[YOUR TASK] Look through the records below for the line with "Proof. destruct p; reflexivity. Qed." and the line with "Vehicle_move_enough by exact H. simpl. tauto.", then return those lines and all lines between, exactly.

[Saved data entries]
----
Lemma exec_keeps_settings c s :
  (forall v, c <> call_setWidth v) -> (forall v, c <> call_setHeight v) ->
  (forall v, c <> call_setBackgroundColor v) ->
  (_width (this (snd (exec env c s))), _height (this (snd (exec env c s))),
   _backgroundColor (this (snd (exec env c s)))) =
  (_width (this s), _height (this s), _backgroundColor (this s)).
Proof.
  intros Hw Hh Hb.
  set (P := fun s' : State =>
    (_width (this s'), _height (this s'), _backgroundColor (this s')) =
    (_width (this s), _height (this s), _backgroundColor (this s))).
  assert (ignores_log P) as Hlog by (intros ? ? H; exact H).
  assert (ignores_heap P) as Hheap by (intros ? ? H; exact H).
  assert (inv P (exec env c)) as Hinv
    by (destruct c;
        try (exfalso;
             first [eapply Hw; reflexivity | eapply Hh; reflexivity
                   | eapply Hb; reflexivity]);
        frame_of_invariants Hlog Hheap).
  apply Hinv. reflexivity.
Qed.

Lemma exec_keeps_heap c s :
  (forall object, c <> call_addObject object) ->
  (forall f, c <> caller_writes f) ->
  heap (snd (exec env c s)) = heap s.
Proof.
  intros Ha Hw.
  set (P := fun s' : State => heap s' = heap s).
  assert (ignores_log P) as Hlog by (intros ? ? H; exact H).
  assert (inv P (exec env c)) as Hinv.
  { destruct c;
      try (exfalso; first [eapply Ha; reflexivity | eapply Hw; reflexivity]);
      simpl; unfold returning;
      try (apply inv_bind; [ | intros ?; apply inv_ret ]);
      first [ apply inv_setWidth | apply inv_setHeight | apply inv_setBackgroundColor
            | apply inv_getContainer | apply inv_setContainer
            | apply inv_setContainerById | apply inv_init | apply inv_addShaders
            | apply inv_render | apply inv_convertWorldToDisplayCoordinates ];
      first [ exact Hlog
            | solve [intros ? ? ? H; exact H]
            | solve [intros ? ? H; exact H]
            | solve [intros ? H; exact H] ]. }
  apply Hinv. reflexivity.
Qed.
----
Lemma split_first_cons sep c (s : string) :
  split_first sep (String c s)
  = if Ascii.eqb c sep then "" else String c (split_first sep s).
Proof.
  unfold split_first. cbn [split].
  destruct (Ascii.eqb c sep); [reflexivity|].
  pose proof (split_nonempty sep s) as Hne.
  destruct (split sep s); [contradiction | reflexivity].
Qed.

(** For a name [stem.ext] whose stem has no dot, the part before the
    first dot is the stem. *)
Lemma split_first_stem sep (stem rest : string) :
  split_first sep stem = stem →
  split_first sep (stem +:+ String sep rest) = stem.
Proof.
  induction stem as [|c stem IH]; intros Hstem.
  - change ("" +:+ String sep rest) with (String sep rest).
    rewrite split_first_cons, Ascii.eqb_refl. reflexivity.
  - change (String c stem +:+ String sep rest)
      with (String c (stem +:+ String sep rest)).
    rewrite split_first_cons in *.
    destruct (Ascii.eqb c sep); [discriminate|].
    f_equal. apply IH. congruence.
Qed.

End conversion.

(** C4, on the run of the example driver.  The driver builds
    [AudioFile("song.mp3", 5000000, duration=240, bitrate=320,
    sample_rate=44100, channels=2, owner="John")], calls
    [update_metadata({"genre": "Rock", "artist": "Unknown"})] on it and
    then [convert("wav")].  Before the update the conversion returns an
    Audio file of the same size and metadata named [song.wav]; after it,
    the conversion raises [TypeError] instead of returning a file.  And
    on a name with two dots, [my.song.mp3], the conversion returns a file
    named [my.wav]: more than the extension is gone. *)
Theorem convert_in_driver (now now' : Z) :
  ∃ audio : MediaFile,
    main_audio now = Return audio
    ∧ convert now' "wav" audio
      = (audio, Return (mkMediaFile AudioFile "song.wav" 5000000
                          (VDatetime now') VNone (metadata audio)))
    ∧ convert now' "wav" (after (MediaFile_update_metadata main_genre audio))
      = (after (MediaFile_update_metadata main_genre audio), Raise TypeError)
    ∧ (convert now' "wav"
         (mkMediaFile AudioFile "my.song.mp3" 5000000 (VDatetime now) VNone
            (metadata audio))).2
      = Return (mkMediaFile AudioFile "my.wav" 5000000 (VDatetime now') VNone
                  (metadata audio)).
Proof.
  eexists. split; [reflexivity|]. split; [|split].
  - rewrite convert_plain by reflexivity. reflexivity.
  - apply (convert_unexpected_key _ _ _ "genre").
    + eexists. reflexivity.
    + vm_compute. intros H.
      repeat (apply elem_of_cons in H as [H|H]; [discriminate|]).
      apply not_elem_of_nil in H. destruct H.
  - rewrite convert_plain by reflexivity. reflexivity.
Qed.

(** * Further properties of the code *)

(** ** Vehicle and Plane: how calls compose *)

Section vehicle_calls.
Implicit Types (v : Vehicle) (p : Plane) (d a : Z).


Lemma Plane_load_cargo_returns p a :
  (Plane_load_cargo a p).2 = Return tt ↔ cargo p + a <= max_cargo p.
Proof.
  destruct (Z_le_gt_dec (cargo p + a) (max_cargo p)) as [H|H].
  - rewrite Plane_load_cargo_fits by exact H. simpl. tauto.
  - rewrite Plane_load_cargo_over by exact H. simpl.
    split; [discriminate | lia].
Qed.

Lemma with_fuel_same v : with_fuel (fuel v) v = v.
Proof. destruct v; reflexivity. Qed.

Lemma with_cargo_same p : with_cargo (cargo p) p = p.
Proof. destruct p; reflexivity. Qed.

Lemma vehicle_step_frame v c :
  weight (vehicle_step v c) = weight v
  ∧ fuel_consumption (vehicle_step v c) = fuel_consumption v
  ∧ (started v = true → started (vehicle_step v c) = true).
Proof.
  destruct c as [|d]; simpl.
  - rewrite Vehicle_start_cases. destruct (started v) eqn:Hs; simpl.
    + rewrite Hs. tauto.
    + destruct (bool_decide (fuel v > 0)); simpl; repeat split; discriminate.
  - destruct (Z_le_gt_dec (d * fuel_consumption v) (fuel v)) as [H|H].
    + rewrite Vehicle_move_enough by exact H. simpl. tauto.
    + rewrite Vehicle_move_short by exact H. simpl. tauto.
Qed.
----
[FINISHED TASK]
Proof. destruct p; reflexivity. Qed.

Lemma vehicle_step_frame v c :
  weight (vehicle_step v c) = weight v
  ∧ fuel_consumption (vehicle_step v c) = fuel_consumption v
  ∧ (started v = true → started (vehicle_step v c) = true).
Proof.
  destruct c as [|d]; simpl.
  - rewrite Vehicle_start_cases. destruct (started v) eqn:Hs; simpl.
    + rewrite Hs. tauto.
    + destruct (bool_decide (fuel v > 0)); simpl; repeat split; discriminate.
  - destruct (Z_le_gt_dec (d * fuel_consumption v) (fuel v)) as [H|H].
    + rewrite Vehicle_move_enough by exact H. simpl. tauto.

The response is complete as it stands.